Supplied data:
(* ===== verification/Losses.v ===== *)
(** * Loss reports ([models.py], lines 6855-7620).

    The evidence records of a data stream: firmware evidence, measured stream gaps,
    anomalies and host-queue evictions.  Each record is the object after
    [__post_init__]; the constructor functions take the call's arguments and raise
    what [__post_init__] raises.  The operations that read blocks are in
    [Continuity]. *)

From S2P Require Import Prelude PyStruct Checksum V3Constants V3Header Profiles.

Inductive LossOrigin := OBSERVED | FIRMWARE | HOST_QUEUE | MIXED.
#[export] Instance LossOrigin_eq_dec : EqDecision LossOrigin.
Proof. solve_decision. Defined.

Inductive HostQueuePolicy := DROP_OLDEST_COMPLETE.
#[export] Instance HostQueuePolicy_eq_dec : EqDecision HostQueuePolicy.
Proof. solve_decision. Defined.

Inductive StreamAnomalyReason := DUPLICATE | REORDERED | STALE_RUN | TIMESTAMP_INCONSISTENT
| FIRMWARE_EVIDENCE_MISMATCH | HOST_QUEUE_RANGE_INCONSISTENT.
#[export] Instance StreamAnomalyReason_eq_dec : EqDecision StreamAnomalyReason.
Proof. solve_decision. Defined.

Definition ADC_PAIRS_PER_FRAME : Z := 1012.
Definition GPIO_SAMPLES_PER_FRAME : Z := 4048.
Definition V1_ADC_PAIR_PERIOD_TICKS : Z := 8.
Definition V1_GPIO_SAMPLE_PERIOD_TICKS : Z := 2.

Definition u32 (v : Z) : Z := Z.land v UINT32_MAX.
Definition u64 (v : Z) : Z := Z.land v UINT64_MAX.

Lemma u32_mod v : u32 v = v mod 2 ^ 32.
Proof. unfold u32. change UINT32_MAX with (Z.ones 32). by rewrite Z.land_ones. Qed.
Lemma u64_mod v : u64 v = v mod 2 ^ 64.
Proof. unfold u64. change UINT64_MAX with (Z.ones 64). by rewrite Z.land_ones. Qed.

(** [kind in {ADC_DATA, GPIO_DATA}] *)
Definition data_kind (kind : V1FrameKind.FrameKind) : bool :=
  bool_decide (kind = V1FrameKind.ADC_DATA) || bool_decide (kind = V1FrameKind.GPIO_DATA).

Problem details:
Write the records out once more. Change nothing.

Solution below:
(* ===== verification/Losses.v ===== *)
(** * Loss reports ([models.py], lines 6855-7620).

    The evidence records of a data stream: firmware evidence, measured stream gaps,
    anomalies and host-queue evictions.  Each record is the object after
    [__post_init__]; the constructor functions take the call's arguments and raise
    what [__post_init__] raises.  The operations that read blocks are in
    [Continuity]. *)

From S2P Require Import Prelude PyStruct Checksum V3Constants V3Header Profiles.

Inductive LossOrigin := OBSERVED | FIRMWARE | HOST_QUEUE | MIXED.
#[export] Instance LossOrigin_eq_dec : EqDecision LossOrigin.
Proof. solve_decision. Defined.

Inductive HostQueuePolicy := DROP_OLDEST_COMPLETE.
#[export] Instance HostQueuePolicy_eq_dec : EqDecision HostQueuePolicy.
Proof. solve_decision. Defined.

Inductive StreamAnomalyReason := DUPLICATE | REORDERED | STALE_RUN | TIMESTAMP_INCONSISTENT
| FIRMWARE_EVIDENCE_MISMATCH | HOST_QUEUE_RANGE_INCONSISTENT.
#[export] Instance StreamAnomalyReason_eq_dec : EqDecision StreamAnomalyReason.
Proof. solve_decision. Defined.

Definition ADC_PAIRS_PER_FRAME : Z := 1012.
Definition GPIO_SAMPLES_PER_FRAME : Z := 4048.
Definition V1_ADC_PAIR_PERIOD_TICKS : Z := 8.
Definition V1_GPIO_SAMPLE_PERIOD_TICKS : Z := 2.

Definition u32 (v : Z) : Z := Z.land v UINT32_MAX.
Definition u64 (v : Z) : Z := Z.land v UINT64_MAX.

Lemma u32_mod v : u32 v = v mod 2 ^ 32.
Proof. unfold u32. change UINT32_MAX with (Z.ones 32). by rewrite Z.land_ones. Qed.
Lemma u64_mod v : u64 v = v mod 2 ^ 64.
Proof. unfold u64. change UINT64_MAX with (Z.ones 64). by rewrite Z.land_ones. Qed.

(** [kind in {ADC_DATA, GPIO_DATA}] *)
Definition data_kind (kind : V1FrameKind.FrameKind) : bool :=
  bool_decide (kind = V1FrameKind.ADC_DATA) || bool_decide (kind = V1FrameKind.GPIO_DATA).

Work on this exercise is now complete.